* **Task item**
Search the entries for the word "tick". Copy each line in which it is found.

--- --- ---

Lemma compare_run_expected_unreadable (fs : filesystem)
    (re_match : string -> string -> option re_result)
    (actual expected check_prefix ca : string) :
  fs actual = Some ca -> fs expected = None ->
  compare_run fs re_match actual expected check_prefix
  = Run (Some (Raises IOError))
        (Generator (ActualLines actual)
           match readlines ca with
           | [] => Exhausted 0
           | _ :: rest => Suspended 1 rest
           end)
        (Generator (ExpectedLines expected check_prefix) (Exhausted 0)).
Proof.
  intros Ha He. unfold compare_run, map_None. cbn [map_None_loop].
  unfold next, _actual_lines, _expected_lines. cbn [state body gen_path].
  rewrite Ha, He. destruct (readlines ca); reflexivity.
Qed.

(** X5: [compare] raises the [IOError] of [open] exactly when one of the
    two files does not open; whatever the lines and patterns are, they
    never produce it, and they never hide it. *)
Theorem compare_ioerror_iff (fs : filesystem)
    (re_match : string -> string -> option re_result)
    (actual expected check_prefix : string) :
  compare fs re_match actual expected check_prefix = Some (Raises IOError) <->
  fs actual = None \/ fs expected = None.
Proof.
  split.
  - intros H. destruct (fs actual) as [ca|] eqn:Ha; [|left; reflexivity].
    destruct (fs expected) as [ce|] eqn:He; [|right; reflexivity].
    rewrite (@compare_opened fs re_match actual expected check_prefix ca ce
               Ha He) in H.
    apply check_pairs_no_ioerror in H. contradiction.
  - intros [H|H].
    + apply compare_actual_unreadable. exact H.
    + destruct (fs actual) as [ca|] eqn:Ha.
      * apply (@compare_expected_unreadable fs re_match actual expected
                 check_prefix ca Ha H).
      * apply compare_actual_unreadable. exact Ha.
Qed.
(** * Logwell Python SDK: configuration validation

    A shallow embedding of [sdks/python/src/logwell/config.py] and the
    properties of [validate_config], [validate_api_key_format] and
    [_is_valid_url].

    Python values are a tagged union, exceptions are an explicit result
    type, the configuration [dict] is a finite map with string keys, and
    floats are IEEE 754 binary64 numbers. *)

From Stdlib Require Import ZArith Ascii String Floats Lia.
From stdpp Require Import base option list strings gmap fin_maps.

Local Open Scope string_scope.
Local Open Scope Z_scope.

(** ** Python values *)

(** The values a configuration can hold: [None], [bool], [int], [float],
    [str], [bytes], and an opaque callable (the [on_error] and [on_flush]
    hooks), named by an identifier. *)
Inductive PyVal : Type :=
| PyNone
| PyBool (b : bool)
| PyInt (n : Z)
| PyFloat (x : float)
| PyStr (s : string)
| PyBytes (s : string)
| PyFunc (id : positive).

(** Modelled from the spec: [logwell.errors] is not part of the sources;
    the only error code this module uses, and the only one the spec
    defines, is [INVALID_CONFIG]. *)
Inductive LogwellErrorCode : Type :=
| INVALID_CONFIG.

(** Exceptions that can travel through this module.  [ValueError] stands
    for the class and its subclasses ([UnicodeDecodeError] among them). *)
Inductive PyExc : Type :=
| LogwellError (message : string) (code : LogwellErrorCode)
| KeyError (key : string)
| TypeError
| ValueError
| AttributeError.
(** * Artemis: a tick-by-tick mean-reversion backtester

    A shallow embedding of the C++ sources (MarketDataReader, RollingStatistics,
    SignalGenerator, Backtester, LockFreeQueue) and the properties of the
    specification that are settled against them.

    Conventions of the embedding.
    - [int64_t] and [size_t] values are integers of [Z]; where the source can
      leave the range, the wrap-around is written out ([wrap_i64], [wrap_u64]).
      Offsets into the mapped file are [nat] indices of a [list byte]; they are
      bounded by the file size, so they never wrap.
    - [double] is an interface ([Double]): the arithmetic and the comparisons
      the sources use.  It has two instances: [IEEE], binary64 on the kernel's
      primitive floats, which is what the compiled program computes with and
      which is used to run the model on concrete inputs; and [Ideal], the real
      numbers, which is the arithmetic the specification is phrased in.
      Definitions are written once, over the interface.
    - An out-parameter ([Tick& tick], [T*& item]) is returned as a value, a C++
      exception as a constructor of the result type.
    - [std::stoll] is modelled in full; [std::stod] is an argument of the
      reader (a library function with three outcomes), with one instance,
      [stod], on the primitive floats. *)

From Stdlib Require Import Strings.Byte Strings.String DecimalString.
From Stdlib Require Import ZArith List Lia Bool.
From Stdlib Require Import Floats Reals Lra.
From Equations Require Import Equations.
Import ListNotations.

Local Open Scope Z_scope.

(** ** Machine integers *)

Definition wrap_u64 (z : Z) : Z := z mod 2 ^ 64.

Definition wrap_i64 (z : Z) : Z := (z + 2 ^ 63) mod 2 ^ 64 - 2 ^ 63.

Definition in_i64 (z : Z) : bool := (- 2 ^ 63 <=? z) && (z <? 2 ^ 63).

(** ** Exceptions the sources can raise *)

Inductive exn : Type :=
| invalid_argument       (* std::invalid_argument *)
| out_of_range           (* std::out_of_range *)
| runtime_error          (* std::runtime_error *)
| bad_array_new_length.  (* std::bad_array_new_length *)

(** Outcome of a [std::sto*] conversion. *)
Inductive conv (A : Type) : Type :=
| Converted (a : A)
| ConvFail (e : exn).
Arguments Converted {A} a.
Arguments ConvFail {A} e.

--- --- ---

* **Exercise solution**
(** * Artemis: a tick-by-tick mean-reversion backtester
    - An out-parameter ([Tick& tick], [T*& item]) is returned as a value, a C++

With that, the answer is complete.